### TASK DIRECTIONS
From the entries below, output the line with "elem_of_cons; by right|]." and each following line up to and including the line with "Local Abbreviation context", exactly as written.

### SUPPLIED RECORDS
Lemma total_score_sum m :
  map_Forall (fun _ v => 0 <= v) m -> map_sum m <= U256_MAX -> total_score m = map_sum m.
Proof.
  intros Hm Hle. unfold total_score. change (map_sum m) with (0 + map_sum m).
  apply foldl_saturating; [lia| |exact Hle].
  apply Forall_forall. intros x ([k y] & -> & Hx%elem_of_map_to_list)%list_elem_of_fmap. by eapply Hm.
Qed.

(** ** The driver's score is the auctioneer's *)

(** The order winner selection sees for an amount of the driver's response. *)
Definition winsel_order (e : Z * Amounts) : Score.Order :=
  to_winsel_order e.1 (TradedOrder_into_domain (traded_order_dto e.2)).

Lemma settlement_orders_loop_spec s trades ams acc :
  NoDup (Trade_uid <$> trades) -> (forall t, t ∈ trades -> acc !! Trade_uid t = None) ->
  comp_map (trade_amounts s) trades = Ret ams ->
  exists m, settlement_orders_loop s trades acc = Ret m /\
    map_to_list m ≡ₚ zip (Trade_uid <$> trades) ams ++ map_to_list acc.
Proof.
  revert ams acc. induction trades as [|t trades IH]; intros ams acc Hnd Hacc H; simpl in H.
  { injection H as <-. by exists acc. }
  apply comp_bind_Ret in H as (am & Ham & H). apply comp_bind_Ret in H as (ams' & Hams & [= <-]).
  rewrite fmap_cons in *. apply NoDup_cons in Hnd as [Ht Hnd]. cbn [settlement_orders_loop].
  rewrite Ham. cbn [comp_bind].
  destruct (IH ams' (<[Trade_uid t := am]> acc) Hnd) as (m & Hm & Hp); [|done|].
  { intros t' Ht'. rewrite lookup_insert_ne; [apply Hacc; apply elem_of_cons; by right|].
    intros E. apply Ht. rewrite E. by apply list_elem_of_fmap_2. }
  exists m. split; [done|]. rewrite Hp, map_to_list_insert by (apply Hacc, elem_of_cons; by left).
  cbn [zip zip_with app]. by rewrite <-Permutation_middle.
Qed.

Section score_agreement.
Context (f : f64 -> Z) (g : f64 -> option Z) (s : DriverSolution.Solution) (auction : BidAuction).
Local Abbreviation context := (auction_context auction).
Local Abbreviation owners := (surplus_capturing_jit_order_owners context).
Local Abbreviation native := (native_prices context).

(** The trade belongs to the auction: a fulfillment is of an order whose policies
    the auction knows (or of a surplus capturing owner, without policies), and any
    other just-in-time trade is of an owner the auction does not know. *)
Definition trade_in_auction (trade : Trade) : Prop :=
  match trade with
  | TradeFulfillment ff =>
      contributes_to_score context (Trade_uid trade) = true /\
      default [] (fee_policies context !! Trade_uid trade) = ws_policy <$> Trade_protocol_fees trade /\
      asset_token (Trade_sell trade) <> NATIVE_TOKEN /\
      0 <= f_executed ff /\ 0 <= Fulfillment_fee ff
  | TradeJit jit =>
      contributes_to_score context (Trade_uid trade) = false /\
      sig_signer (jo_signature (jit_order jit)) ∉ owners
  end.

### EXERCISE OUTPUT
  { intros t' Ht'. rewrite lookup_insert_ne; [apply Hacc; apply elem_of_cons; by right|].
    intros E. apply Ht. rewrite E. by apply list_elem_of_fmap_2. }
  exists m. split; [done|]. rewrite Hp, map_to_list_insert by (apply Hacc, elem_of_cons; by left).
  cbn [zip zip_with app]. by rewrite <-Permutation_middle.
Qed.

Section score_agreement.
Context (f : f64 -> Z) (g : f64 -> option Z) (s : DriverSolution.Solution) (auction : BidAuction).
Local Abbreviation context := (auction_context auction).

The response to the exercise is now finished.